I’ve been utterly taken with making my own onion bhajis, they are just brilliant. Yes, you do need to shallow fry them in oil, thereby having to heat a large quantity of oil on your hob (mildly scary and dangerous) and chop tear inducing onions. But they are worth it I promise you. Much lighter and tastier than their take-away counterparts and much less greasy these are worth the effort.

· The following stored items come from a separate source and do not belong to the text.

(** The answer is tied to the key: the request that is sent carries one Sec-WebSocket-Key, the
    headers RFC 6455 requires, no change to any other header and, if the caller named any, exactly the
    subprotocols it named; and a server's plain answer to it is accepted exactly when its only
    Sec-WebSocket-Accept is the base64 of the SHA-1 of that very key followed by the protocol's GUID. *)
Theorem handshake_key_answered m random r r' :
  from_parts_keeps → ext_websocket (req_extensions r) = Some m → inject_handshake random r = Ok r' →
  ∃ key m',
    hm_get_all "sec-websocket-key" (req_headers r') = [key] ∧
    hm_get_all "sec-websocket-version" (req_headers r') = ["13"%string] ∧
    hm_get_all "upgrade" (req_headers r') = ["websocket"%string] ∧
    hm_get_all "connection" (req_headers r') = ["Upgrade"%string] ∧
    (subprotocols m ≠ [] → hm_get_all "sec-websocket-protocol" (req_headers r') = [String.concat ", " (subprotocols m)]) ∧
    (∀ name, name ∉ ["sec-websocket-key"; "sec-websocket-version"; "upgrade"; "connection"; "sec-websocket-protocol"]%string →
       hm_get_all name (req_headers r') = hm_get_all name (req_headers r)) ∧
    http_uri (req_uri r) = Some (req_uri r') ∧
    ext_websocket (req_extensions r') = Some m' ∧ subprotocols m' = subprotocols m ∧
    ∀ res, res_status res = SWITCHING_PROTOCOLS →
      hm_get_all "upgrade" (res_headers res) = ["websocket"%string] → to_str "websocket" = Some "websocket"%string →
      hm_get_all "connection" (res_headers res) = ["Upgrade"%string] → to_str "Upgrade" = Some "Upgrade"%string →
      hm_get_all "sec-websocket-protocol" (res_headers res) = [] →
      hm_get_all "sec-websocket-extensions" (res_headers res) = [] →
      (validate_handshake_response res (expected_accept m') (subprotocols m') = Ok (mkValidated None []) ↔
       ∃ value, hm_get_all "sec-websocket-accept" (res_headers res) = [value] ∧
         to_str value = Some (base64 (sha1 (key +:+ HANDSHAKE_MAGIC)))).
Proof.
  intros Hfp Hm (bs & -> & [Ht Hn Hget [u Hu] Hk Hp] & ->)%(inject_handshake_ok m); [|done..].
  exists (base64 bs), (mkMarker (subprotocols m) (derive_accept (base64 bs))).
  unfold handshake_request. rewrite Hu. cbn [req_headers req_uri req_extensions default ext_websocket handshake_extensions].
  assert (Hget_h : ∀ name, name ≠ "sec-websocket-protocol"%string → ∀ h : H,
    hm_get_all name (match subprotocols m with [] => h | p :: ps =>
      hm_insert "sec-websocket-protocol" (String.concat ", " (p :: ps)) h end) = hm_get_all name h).
  { intros name Hne h. destruct (subprotocols m); [done|]. rewrite hm_get_all_insert. by rewrite bool_decide_false. }
  split_and!.
  - rewrite Hget_h by done. by rewrite hm_get_all_insert.
  - rewrite Hget_h by done. by rewrite !hm_get_all_insert.
  - rewrite Hget_h by done. by rewrite !hm_get_all_insert.
  - rewrite Hget_h by done. by rewrite !hm_get_all_insert.
  - intros Hne. destruct (subprotocols m) as [|p ps]; [done|]. by rewrite hm_get_all_insert.
  - intros name Hname. rewrite !not_elem_of_cons in Hname. destruct Hname as (H1' & H2' & H3' & H4' & H5' & _).
    rewrite Hget_h by done. rewrite !hm_get_all_insert. by rewrite !bool_decide_false.
  - done.
  - done.
  - done.
  - intros res Hs Hup Hup' Hco Hco' Hpr Hex. rewrite handshake_accepted_iff.
    cbn [expected_accept subprotocols vh_subprotocol vh_extensions]. unfold chosen, derive_accept. rewrite Hex.
    split; [by intros (_ & _ & _ & ? & _)|]. intros Hv. split_and!; [done| | |done|done|constructor|done].
    + exists "websocket"%string, "websocket"%string. rewrite Hup. split_and!; [left|done|reflexivity].
    + exists "Upgrade"%string, "Upgrade"%string. rewrite Hco. split_and!; [left|done|reflexivity].
Qed.
End Handshake.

Also (I haven’t tried this yet) but I am sure to use this recipe as a vehicle to use up gluts of vegetables from my garden in the summer. I’m thinking half onion to either half grated carrot, beetroot or courgette. Perhaps even some shredded runner beans? I guess in this way they become more like pakoras, but whatever they are they’ll be delicious.
I like to heat my oil in a wok, as it has lots of space and high sides. I fill it with about 2-3 inches of oil. Just enough that the bhajis float but I need to turn them to get both sides fully done. You could fully deep-fry if you wish but I don’t like heating huge quantities of oil – I am very prone to accidents.
This recipe is adapted from one by an excellent Indian food writer Sunil Vijayakar and makes about 10 small bhajis. Perfect as a starter or side dish with a curry dinner.
2 small/medium sized white onions
5tbsp chickpea flour (available in many supermarkets now)
1tbsp sunflower oil
Half tsp sugar
1tsp lemon juice
1tsp ground cumin
Half tsp turmeric
1 fresh green chilli, finely chopped, or some dried red chilli
¾ tsp baking powder
Sunflower oil for deep frying
Mango chutney and yogurt or raita to serve
1. Mix all the ingredients, expect the oil for frying, together well until combined and leave to rest for 10 minutes.
2. Heat the oil to 180 degrees or until a chunk of white bread crisps up and goes brown in 30 seconds.
3. Drop small spoonfuls of the mixture into the hot oil in batches and fry for 2-3 minutes until golden brown and crisp. Serve hot with dips.